What to do
Only one stretch of the data below is wanted: the lines from the one with "- rewrite !low_23_bits." through the one with "Lemma build_udp_spec m", repeated exactly.

┄┄┄┄┄┄┄┄┄┄

(* ===== verification/Udp.v ===== *)
(** * UDP datagrams (src/udp_header.cpp, src/ipv4_header.cpp,
      include/ethernet_header.h)

    The builders put together the way a publisher of multicast datagrams uses
    them: three headers, the payload, and then the two finalizers. *)

From S2P Require Import Prelude Dpdk DpdkSim Packet Headers.

(** ** The multicast address *)

Lemma multicast_mac_arith g : ipv4_multicast_mac g =
  [1; 0; 0x5e; (g / 2 ^ 16) mod 2 ^ 7; (g / 2 ^ 8) mod 2 ^ 8; g mod 2 ^ 8].
Proof.
  unfold ipv4_multicast_mac. change 0x7f with (Z.ones 7). change 0xff with (Z.ones 8).
  rewrite !Z.land_ones, !Z.shiftr_div_pow2 by lia. repeat f_equal; mlia.
Qed.

Lemma low_23_bits g : g mod 2 ^ 23 = g mod 2 ^ 8 + 2 ^ 8 * ((g / 2 ^ 8) mod 2 ^ 8 + 2 ^ 8 * ((g / 2 ^ 16) mod 2 ^ 7)).
Proof.
  change (2 ^ 23) with (2 ^ 8 * (2 ^ 8 * 2 ^ 7)). rewrite !Z.rem_mul_r by lia. do 4 f_equal. by rewrite Z.div_div by lia.
Qed.

Lemma digits_inj a b c a' b' c' : 0 <= a < 2 ^ 8 → 0 <= a' < 2 ^ 8 → 0 <= b < 2 ^ 8 → 0 <= b' < 2 ^ 8 →
  a + 2 ^ 8 * (b + 2 ^ 8 * c) = a' + 2 ^ 8 * (b' + 2 ^ 8 * c') → a = a' ∧ b = b' ∧ c = c'.
Proof. intros. lia. Qed.

Lemma multicast_mac_ok g : mac_ok (ipv4_multicast_mac g) ∧ take 3 (ipv4_multicast_mac g) = [1; 0; 0x5e].
Proof.
  rewrite multicast_mac_arith. split; [|reflexivity]. split; [reflexivity|].
  unfold bytes. repeat apply Forall_cons_2; try apply Forall_nil_2; mlia.
Qed.

(** The multicast MAC is 01:00:5e and the group's low 23 bits: it is
    a proper six-byte address, and two groups share one exactly if they agree
    in those bits. *)
Theorem multicast_mac_low_23_bits g g' :
  mac_ok (ipv4_multicast_mac g) ∧ take 3 (ipv4_multicast_mac g) = [1; 0; 0x5e] ∧
  (ipv4_multicast_mac g = ipv4_multicast_mac g' ↔ g mod 2 ^ 23 = g' mod 2 ^ 23).
Proof.
  split; [apply multicast_mac_ok|]. split; [apply multicast_mac_ok|]. rewrite !multicast_mac_arith. split.
  - intros Hx. injection Hx as H1 H2 H3. by rewrite !low_23_bits, H1, H2, H3.
  - rewrite !low_23_bits. intros Hx. apply digits_inj in Hx as (-> & -> & ->); auto using Z.mod_pos_bound with lia.
Qed.

(** ** A whole datagram *)

Section udp.
Context {E : Type} `{DpdkOps E} `{!DpdkLaws E}.

Lemma build_udp_spec m sp dp : contiguous m → 8 <= m_tailroom m →
  ∃ m' len ck, build_udp_header m sp dp = Some (length (m_data m), m') ∧ length len = 2%nat ∧ length ck = 2%nat ∧
    extends m m' (udp_bytes sp dp len ck).
Proof using DpdkLaws0.
  intros Hm Hl. unfold build_udp_header.
  destruct (packet_append_spec m (Z.of_nat sizeof_udp_hdr) Hm ltac:(unfold sizeof_udp_hdr; lia))
    as (junk & m1 & Hj & _ & Ha & Hd & [Hs Hp] & Ht).
  rewrite Ha. change (Z.to_nat (Z.of_nat sizeof_udp_hdr)) with 8%nat in Hj. explode junk Hj.
  eexists _, [b3; b4], [b5; b6]. split; [reflexivity|]. split; [done|]. split; [done|].
  unfold extends, contiguous. cbn [m_data m_nb_segs m_pkt_len m_tailroom mbuf_write].
  rewrite Hd, !wr_app_0, ?wr_app. split_and!; [done|done| |rewrite Ht; done]. rewrite Hp, Hd, !length_app. done.
Qed.

Lemma finalize_udp_spec m pre tos L ttl ick src dst sp dp len0 ck0 rest :
  length ick = 2%nat → length len0 = 2%nat → length ck0 = 2%nat →
  contiguous m → L = 28 + Z.of_nat (length rest) → Z.of_nat (length (m_data m)) < 2 ^ 16 →
  let iph := ip_bytes tos L ttl IPPROTO_UDP ick src dst in
  m_data m = pre ++ iph ++ udp_bytes sp dp len0 ck0 ++ rest →
  let len := be16 (8 + Z.of_nat (length rest)) in
  let m' := finalize_udp_header m (length pre) (length pre + 20) in
  m_data m' = pre ++ iph ++ udp_bytes sp dp len (le16 (rte_ipv4_udptcp_cksum iph (udp_bytes sp dp len [0; 0] ++ rest))) ++ rest ∧
  contiguous m'.
Proof using.
  intros Hick Hlen0 Hck0 [Hs Hp] HL Hlt iph Hd len m'. subst m'.
  assert (Hi : length iph = 20%nat) by (by apply length_ip_bytes).
  assert (Hw1 : ∀ v, length v = 2%nat → wr (m_data m) (length pre + 20 + 4) v = pre ++ iph ++ udp_bytes sp dp v ck0 ++ rest).
  { intros v Hv. explode v Hv. explode len0 Hlen0. rewrite Hd, <- Nat.add_assoc, wr_app, <- Hi, wr_app. done. }
  assert (Hw2 : ∀ c v, length c = 2%nat → length v = 2%nat →
    wr (pre ++ iph ++ udp_bytes sp dp len c ++ rest) (length pre + 20 + 6) v = pre ++ iph ++ udp_bytes sp dp len v ++ rest).
  { intros c v Hc Hv. explode v Hv. explode c Hc. rewrite <- Nat.add_assoc, wr_app, <- Hi, wr_app. done. }
  assert (Htot : length (m_data m) = (length pre + (20 + (8 + length rest)))%nat).
  { rewrite Hd, !length_app, Hi. unfold udp_bytes. rewrite !length_app, Hlen0, Hck0. done. }
  unfold finalize_udp_header, packet_length.
  assert (HL2 : u16 (u16 (m_pkt_len m) - Z.of_nat (length pre + 20)) = 8 + Z.of_nat (length rest)).
  { rewrite Hp, Htot in *. mlia. }
  rewrite HL2. cbn [mbuf_write m_data]. rewrite Hw1 by done. fold len. rewrite (Hw2 ck0 [0; 0]) by done.
  destruct (ipv4_hdr_at_app pre tos L ttl IPPROTO_UDP ick src dst (udp_bytes sp dp len [0; 0] ++ rest) Hick) as [Hh Hl]. fold iph in Hh, Hl.
  unfold l4_at. rewrite Hh, Hl.
  replace (sub (pre ++ iph ++ udp_bytes sp dp len [0; 0] ++ rest) (length pre + 20) (Z.to_nat (u16 L - 20)))
    with (udp_bytes sp dp len [0; 0] ++ rest).
  2: { rewrite sub_app. replace 20%nat with (length iph + 0)%nat by lia. rewrite sub_app. unfold sub. rewrite drop_0.
       symmetry. apply take_ge. rewrite length_app. change (length (udp_bytes sp dp len [0; 0])) with 8%nat. rewrite u16_id by mlia. lia. }
  rewrite Hw2 by done. split; [done|]. split; [done|]. cbn [mbuf_write m_data m_pkt_len].
  rewrite Hw1 by done. fold len. rewrite (Hw2 ck0 [0; 0]), Hw2 by done. rewrite Hp, Htot, !length_app, Hi. unfold udp_bytes.
  rewrite !length_app. done.
Qed.

(** The calls of a publisher, in order. *)
Definition publish (m : rte_mbuf) (dmac smac : list Z) (sip dip ttl tos sp dp : Z) (payload : list Z) : option rte_mbuf :=
  match build_ethernet_header m dmac smac RTE_ETHER_TYPE_IPV4 with
  | None => None
  | Some (_, m) =>
    match build_ipv4_header m sip dip IPPROTO_UDP ttl tos with
    | None => None
    | Some (ip, m) =>
      match build_udp_header m sp dp with
      | None => None
      | Some (udp, m) =>
        match packet_append_payload m payload with
        | None => None
        | Some (_, m) => Some (finalize_udp_header (finalize_ipv4_header m ip) ip udp)
        end
      end
    end
  end.

(** C40. A datagram built with the UDP builders is exact on the wire: in an
    empty packet with room for it, Ethernet, IPv4 and UDP header and payload
    follow each other with every field in network order, both lengths right,
    the IPv4 checksum over the final header, the UDP checksum over the final
    pseudo-header and datagram, and no byte of what the buffer held before. *)
Theorem udp_datagram_exact m dmac smac sip dip ttl tos sp dp payload :
  mac_ok dmac → mac_ok smac → contiguous m → m_data m = [] →
  42 + Z.of_nat (length payload) <= m_tailroom m → 42 + Z.of_nat (length payload) < 2 ^ 16 →
  let L := 28 + Z.of_nat (length payload) in
  let iph := ip_bytes tos L ttl IPPROTO_UDP (le16 (rte_ipv4_cksum (ip_bytes tos L ttl IPPROTO_UDP [0; 0] sip dip))) sip dip in
  let len := be16 (8 + Z.of_nat (length payload)) in
  ∃ m', publish m dmac smac sip dip ttl tos sp dp payload = Some m' ∧ contiguous m' ∧
    m_data m' = eth_bytes dmac smac RTE_ETHER_TYPE_IPV4 ++ iph ++
      udp_bytes sp dp len (le16 (rte_ipv4_udptcp_cksum iph (udp_bytes sp dp len [0; 0] ++ payload))) ++ payload.
Proof using DpdkLaws0.
  intros Hdm Hsm Hm He Hroom Hlt L iph len. unfold publish.
  destruct (build_ethernet_spec m dmac smac RTE_ETHER_TYPE_IPV4 Hdm Hsm Hm) as (m1 & -> & D1 & C1 & T1); [lia|].
  rewrite He in D1. cbn [app] in D1. rewrite length_eth_bytes in T1 by done.
  destruct (build_ipv4_spec m1 sip dip IPPROTO_UDP ttl tos C1) as (m2 & -> & D2 & C2 & T2); [lia|].
  rewrite length_ip_bytes in T2 by done.
  destruct (build_udp_spec m2 sp dp C2) as (m3 & len0 & ck0 & -> & Hlen0 & Hck0 & D3 & C3 & T3); [lia|].
  assert (Hu : ∀ a b, length a = 2%nat → length b = 2%nat → length (udp_bytes sp dp a b) = 8%nat)
    by (intros a b Ha Hb; unfold udp_bytes; rewrite !length_app, Ha, Hb; done).
  rewrite Hu in T3 by done.
  destruct (append_payload_spec m3 payload C3) as (m4 & -> & D4 & C4 & T4); [lia|].
  set (eth := eth_bytes dmac smac RTE_ETHER_TYPE_IPV4) in *. assert (Hle : length eth = 14%nat) by (by apply length_eth_bytes).
  assert (Hd4 : m_data m4 = eth ++ ip_bytes tos 0 ttl IPPROTO_UDP [0; 0] sip dip ++ udp_bytes sp dp len0 ck0 ++ payload).
  { rewrite D4, D3, D2, D1, <- !app_assoc. done. }
  assert (Hl4 : length (m_data m4) = (42 + length payload)%nat).
  { rewrite Hd4, !length_app, Hle, length_ip_bytes, Hu by done. done. }
  destruct (finalize_ipv4_spec m4 eth tos ttl IPPROTO_UDP sip dip _ C4 Hd4) as (Hd5 & C5 & _); [lia|].
  rewrite length_app, Hu in Hd5 by done. replace (20 + Z.of_nat (8 + length payload)) with L in Hd5 by (unfold L; lia). fold iph in Hd5.
  rewrite D1. replace (length (m_data m2)) with (length eth + 20)%nat by (rewrite D2, D1, length_app, length_ip_bytes; done).
  eexists. split; [reflexivity|]. apply and_comm.
  apply (finalize_udp_spec _ eth tos L ttl _ sip dip sp dp len0 ck0 payload); try done.
  rewrite Hd5, !length_app, Hle, Hu by done. unfold iph. rewrite length_ip_bytes by done. lia.
Qed.
End udp.

Section udp_run.
#[local] Existing Instances sim.ops sim.laws.

Lemma udp_datagram_exact_witness :
  let m := Mbuf [] 0 1 2048 0 0 in
  ∃ m', publish m (ipv4_multicast_mac 0xef010203) [2; 0; 0; 0; 0; 1] 0x0a000001 0xef010203 16 0 5000 5000 [104; 105] = Some m' ∧
    contiguous m' ∧ length (m_data m') = 44%nat.
Proof.
  intros m.
  destruct (udp_datagram_exact m (ipv4_multicast_mac 0xef010203) [2; 0; 0; 0; 0; 1] 0x0a000001 0xef010203 16 0 5000 5000 [104; 105])
    as (m' & Hp & Hc & Hd); try (cbn; lia); try reflexivity.
  - exact (proj1 (multicast_mac_ok 0xef010203)).
  - split; [reflexivity|]. unfold bytes. repeat apply Forall_cons_2; try apply Forall_nil_2; unfold is_u8; cbn; lia.
  - split; reflexivity.
  - exists m'. rewrite Hd. split; [exact Hp|]. split; [exact Hc|]. reflexivity.
Defined.
End udp_run.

┄┄┄┄┄┄┄┄┄┄

Exercise response
  - rewrite !low_23_bits. intros Hx. apply digits_inj in Hx as (-> & -> & ->); auto using Z.mod_pos_bound with lia.
Qed.

(** ** A whole datagram *)

Section udp.
Context {E : Type} `{DpdkOps E} `{!DpdkLaws E}.

Lemma build_udp_spec m sp dp : contiguous m → 8 <= m_tailroom m →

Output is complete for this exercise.